University of Minnesota
University of Minnesota
http://www.umn.edu/
612-625-5000
NASA Earthlights
Dr. Massoud Amin's Photo

S. Massoud Amin, D.Sc.

 

Dr. Massoud Amin, Professor of Electrical and Computer Engineering, holds the Honeywell/H.W. Sweatt Chair in Technological Leadership, and is the Director of the Technological Leadership Institute at the University of Minnesota in Twin Cities. In addition to his administrative and research responsibilities, he serves as the director of graduate studies (DGS) for the security technologies (MSST) program (2008-present), served as the DGS for the management of technology (MOT) program (2003-2009) and teaches several courses including MOT 8920 (Science & Technology Policy), MOT 8224 (Pivotal & Emerging Technologies), MOT 8940 (Intellectual Property Valuation & Strategy), MOT 8950 (International MOT Project), MOT8234 (Capstone Project), and ISE 5302 (Critical Infrastructure Security and Protection).

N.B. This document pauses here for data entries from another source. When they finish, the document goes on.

(** * Auto Backend: the [/generate] pipeline

    A shallow embedding of [src/index.ts] and [src/config/env.ts]:
    the JSON values the handler receives and answers with, the Zod schema
    [openApiSchema] together with the part of Zod's parser it exercises,
    the prompt handed to [generateObject], the response assembly and the
    start-up check of the credential.

    JavaScript values are modelled as follows.
    - A JSON value (what [c.req.json()] resolves with, what [c.json]
      sends) is a [json].  Numbers are the integer-valued ones: [JNum n]
      is the Number nearest to the integer [n], which is [n] itself up to
      2^53.  A number with a fraction has no [json]; no property proved
      here inspects a number of the request.
    - An object is the list of its own properties in property order; a
      JavaScript object never holds a key twice.
    - A value that may be [undefined] is an [option json].
    - Strings are sequences of 8-bit characters. *)

From Stdlib Require Import ZArith Ascii String DecimalString Lia.
From Stdlib Require QArith.
From stdpp Require Import base tactics option list strings gmap.

Local Open Scope Z_scope.

(** ** Characters and strings *)

Definition dquote : string := String "034"%char EmptyString.
Definition backslash : string := String "092"%char EmptyString.
Definition newline : string := String "010"%char EmptyString.

(** [Array.prototype.join] on strings. *)
Definition join (sep : string) (parts : list string) : string :=
  String.concat sep parts.

(** ** JSON values *)

#[local] Unset Elimination Schemes.

Inductive json : Type :=
| JNull
| JBool (b : bool)
| JNum (n : Z)
| JStr (s : string)
| JArr (items : list json)
| JObj (props : list (string * json)).

#[local] Set Elimination Schemes.

(** [data[key]] on an object: the own property, [undefined] when absent. *)
Fixpoint obj_get (key : string) (props : list (string * json)) : option json :=
  match props with
  | [] => None
  | (k, v) :: rest => if String.eqb k key then Some v else obj_get key rest
  end.

(** [key in data]. *)
Definition obj_has (key : string) (props : list (string * json)) : bool :=
  match obj_get key props with Some _ => true | None => false end.

(** [obj[key] = v]: an existing property keeps its place, a new one is
    added last. *)
Fixpoint obj_set (key : string) (v : json) (props : list (string * json))
  : list (string * json) :=
  match props with
  | [] => [(key, v)]
  | (k, w) :: rest =>
      if String.eqb k key then (k, v) :: rest else (k, w) :: obj_set key v rest
  end.

(** [Object.keys(obj)]. *)
Definition Object_keys {A} (props : list (string * A)) : list string :=
  map fst props.

(** Property access on a value that may be [undefined]: [v[key]]. *)
Definition member (key : string) (v : json) : option json :=
  match v with
  | JObj props => obj_get key props
  | _ => None
  end.

(** ** Regular expressions

    The fragment of JavaScript regular expressions that the schema uses,
    matched with Brzozowski derivatives. *)

Inductive RegExp : Type :=
| ReVoid
| ReEps
| ReLit (c : ascii)            (* a literal character, also an escaped one *)
| ReDigit                      (* \d *)
| ReCat (r1 r2 : RegExp)
| ReStar (r : RegExp).

(** [r+] *)
Definition RePlus (r : RegExp) : RegExp := ReCat r (ReStar r).

Definition is_digit (c : ascii) : bool :=
  let n := nat_of_ascii c in (48 <=? n)%nat && (n <=? 57)%nat.

Fixpoint nullable (r : RegExp) : bool :=
  match r with
  | ReVoid => false
  | ReEps => true
  | ReLit _ => false
  | ReDigit => false
  | ReCat r1 r2 => nullable r1 && nullable r2
  | ReStar _ => true
  end.

(** The derivative of [r] by [c], as a list of alternatives. *)
Fixpoint deriv (c : ascii) (r : RegExp) : list RegExp :=
  match r with
  | ReVoid => []
  | ReEps => []
  | ReLit d => if Ascii.eqb c d then [ReEps] else []
  | ReDigit => if is_digit c then [ReEps] else []
  | ReCat r1 r2 =>
      map (fun r1' => ReCat r1' r2) (deriv c r1)
      ++ (if nullable r1 then deriv c r2 else [])
  | ReStar r1 => map (fun r1' => ReCat r1' (ReStar r1)) (deriv c r1)
  end.

(** Does one of the alternatives [rs] match the whole of [s]? *)
Fixpoint matches_any (rs : list RegExp) (s : string) : bool :=
  match s with
  | EmptyString => existsb nullable rs
  | String c s' => matches_any (flat_map (deriv c) rs) s'
  end.

(** [/^r$/.test(s)]: without flags, [^] and [$] assert the start and the
    end of the input, so the test succeeds exactly when all of [s]
    matches [r]. *)
Definition RegExp_test_anchored (r : RegExp) (s : string) : bool :=
  matches_any [r] s.

(** The strings a regular expression denotes, to check the matcher
    against. *)
Inductive lang : RegExp -> string -> Prop :=
| lang_eps : lang ReEps EmptyString
| lang_lit c : lang (ReLit c) (String c EmptyString)
| lang_digit c : is_digit c = true -> lang ReDigit (String c EmptyString)
| lang_cat r1 r2 s1 s2 :
    lang r1 s1 -> lang r2 s2 -> lang (ReCat r1 r2) (s1 +:+ s2)
| lang_star_nil r : lang (ReStar r) EmptyString
| lang_star_cons r s1 s2 :
    lang r s1 -> lang (ReStar r) s2 -> lang (ReStar r) (s1 +:+ s2).

(** A run of decimal digits. *)
Fixpoint all_digits (s : string) : bool :=
  match s with
  | EmptyString => true
  | String c s' => is_digit c && all_digits s'
  end.

(** ** Zod: the part of the parser that [openApiSchema] exercises *)

(** [getParsedType], on the values JSON can carry. *)
Inductive ZodParsedType : Type :=
| PT_undefined | PT_string | PT_number | PT_boolean | PT_null | PT_array
| PT_object.

Definition getParsedType (data : option json) : ZodParsedType :=
  match data with
  | None => PT_undefined
  | Some JNull => PT_null
  | Some (JBool _) => PT_boolean
  | Some (JNum _) => PT_number
  | Some (JStr _) => PT_string
  | Some (JArr _) => PT_array
  | Some (JObj _) => PT_object
  end.

Definition ZodParsedType_name (t : ZodParsedType) : string :=
  match t with
  | PT_undefined => "undefined"
  | PT_string => "string"
  | PT_number => "number"
  | PT_boolean => "boolean"
  | PT_null => "null"
  | PT_array => "array"
  | PT_object => "object"
  end.

Inductive ZodIssueCode : Type :=
| invalid_type (expected received : ZodParsedType)
| invalid_string_regex.

Record ZodIssue : Type := mkIssue {
  issue_code : ZodIssueCode;
  issue_path : list string;
  issue_message : string
}.

(** The default error map for [invalid_type]. *)
Definition invalid_type_message (expected received : ZodParsedType) : string :=
  match received with
  | PT_undefined => "Required"
  | _ => "Expected " +:+ ZodParsedType_name expected +:+ ", received "
         +:+ ZodParsedType_name received
  end.

Definition invalid_type_issue (path : list string)
    (expected received : ZodParsedType) : ZodIssue :=
  mkIssue (invalid_type expected received) path
          (invalid_type_message expected received).

Inductive ZodStringCheck : Type :=
| check_regex (regex : RegExp) (message : string).

#[local] Unset Elimination Schemes.

Inductive ZodType : Type :=
| ZodString (checks : list ZodStringCheck)
| ZodAny
| ZodObject (shape : list (string * ZodType))
| ZodRecord (keyType valueType : ZodType)
| ZodOptional (innerType : ZodType).

#[local] Set Elimination Schemes.

(** What [_parse] returns: [INVALID] (aborted), or a value that is valid
    ([OK]) or carries an issue ([DIRTY]). *)
Inductive SyncParseReturnType : Type :=
| INVALID
| OK (value : option json)
| DIRTY (value : option json).

(** A pair handed to [ParseStatus.mergeObjectSync]. *)
Record ObjectPair : Type := mkPair {
  pair_key : SyncParseReturnType;
  pair_value : SyncParseReturnType;
  pair_alwaysSet : bool
}.

(** The property name a parsed key stands for; keys are parsed by string
    schemas, which hand the key back. *)
Definition property_key (v : option json) : string :=
  match v with
  | Some (JStr s) => s
  | _ => EmptyString
  end.

(** [ParseStatus.mergeObjectSync(status, pairs)]: the loop over [pairs],
    with the status ([dirty]) and [finalObject] built so far.  An aborted
    key or value makes the whole object [INVALID]; the key [__proto__] is
    never copied; a value is copied when it is defined (a present key of
    a JSON document always has a defined value, so [alwaysSet] adds no
    case). *)
Fixpoint mergeObjectSync_loop (dirty : bool) (finalObject : list (string * json))
    (pairs : list ObjectPair) : SyncParseReturnType :=
  match pairs with
  | [] => if dirty then DIRTY (Some (JObj finalObject))
          else OK (Some (JObj finalObject))
  | p :: rest =>
      match pair_key p, pair_value p with
      | INVALID, _ => INVALID
      | _, INVALID => INVALID
      | (OK k | DIRTY k) as kr, (OK v | DIRTY v) as vr =>
          let dirty' :=
            dirty
            || (match kr with DIRTY _ => true | _ => false end)
            || (match vr with DIRTY _ => true | _ => false end) in
          let finalObject' :=
            if String.eqb (property_key k) "__proto__" then finalObject
            else match v with
                 | Some w => obj_set (property_key k) w finalObject
                 | None => finalObject
                 end in
          mergeObjectSync_loop dirty' finalObject' rest
      end
  end.

Definition mergeObjectSync (status_dirty : bool) (pairs : list ObjectPair)
  : SyncParseReturnType :=
  mergeObjectSync_loop status_dirty [] pairs.

(** [ZodString._parse] after the type check: every check is run, a failed
    one adds its issue and makes the status dirty. *)
Fixpoint run_string_checks (path : list string) (s : string)
    (checks : list ZodStringCheck) : list ZodIssue * bool :=
  match checks with
  | [] => ([], false)
  | check_regex re msg :: rest =>
      let '(issues, dirty) := run_string_checks path s rest in
      if RegExp_test_anchored re s then (issues, dirty)
      else (mkIssue invalid_string_regex path msg :: issues, true)
  end.

(** [schema._parse(input)] with [input.path = path] and
    [input.data = data]: the issues added to the context, in the order
    they are added, and the returned value.

    - [ZodString]: a non-string is [INVALID]; otherwise the checks run.
    - [ZodAny]: [OK(input.data)].
    - [ZodOptional]: [OK(undefined)] on [undefined], the inner schema
      otherwise.
    - [ZodObject], with the default [unknownKeys: "strip"] and
      [catchall: never]: one pair per key of the shape, in shape order,
      parsed from [data[key]]; keys outside the shape are not looked at.
    - [ZodRecord]: one pair per key of the data, in [for ... in] order. *)
Fixpoint _parse (schema : ZodType) (path : list string) (data : option json)
  : list ZodIssue * SyncParseReturnType :=
  match schema with
  | ZodString checks =>
      match data with
      | Some (JStr s) =>
          let '(issues, dirty) := run_string_checks path s checks in
          (issues, if dirty then DIRTY data else OK data)
      | _ => ([invalid_type_issue path PT_string (getParsedType data)], INVALID)
      end
  | ZodAny => ([], OK data)
  | ZodOptional innerType =>
      match data with
      | None => ([], OK None)
      | Some _ => _parse innerType path data
      end
  | ZodObject shape =>
      match data with
      | Some (JObj props) =>
          let parsed :=
            (fix pairs_of (shape : list (string * ZodType))
               : list ZodIssue * list ObjectPair :=
               match shape with
               | [] => ([], [])
               | (key, keyValidator) :: rest =>
                   let '(issues, value) :=
                     _parse keyValidator (path ++ [key]) (obj_get key props) in
                   let '(issues', pairs) := pairs_of rest in
                   (issues ++ issues',
                    mkPair (OK (Some (JStr key))) value (obj_has key props)
                    :: pairs)
               end) shape in
          (fst parsed, mergeObjectSync false (snd parsed))
      | _ => ([invalid_type_issue path PT_object (getParsedType data)], INVALID)
      end
  | ZodRecord keyType valueType =>
      match data with
      | Some (JObj props) =>
          let parsed :=
            (fix pairs_of (entries : list (string * json))
               : list ZodIssue * list ObjectPair :=
               match entries with
               | [] => ([], [])
               | (key, v) :: rest =>
                   let '(kissues, kr) :=
                     _parse keyType (path ++ [key]) (Some (JStr key)) in
                   let '(vissues, vr) :=
                     _parse valueType (path ++ [key]) (Some v) in
                   let '(issues', pairs) := pairs_of rest in
                   (kissues ++ vissues ++ issues', mkPair kr vr true :: pairs)
               end) props in
          (fst parsed, mergeObjectSync false (snd parsed))
      | _ => ([invalid_type_issue path PT_object (getParsedType data)], INVALID)
      end
  end.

His research focuses on two areas: 1) Global transition dynamics to enhance resilience, agility, security and efficiency of complex dynamic systems. These systems include national critical infrastructures for interdependent energy, computer networks, communications, transportation and economic systems. 2) Technology scanning, mapping, and valuation to identify new science and technology-based opportunities that meet the needs and aspirations of today's consumers, companies and the broader society. This thrust builds coherence between short- and longer-term R&D opportunities and their potential impact.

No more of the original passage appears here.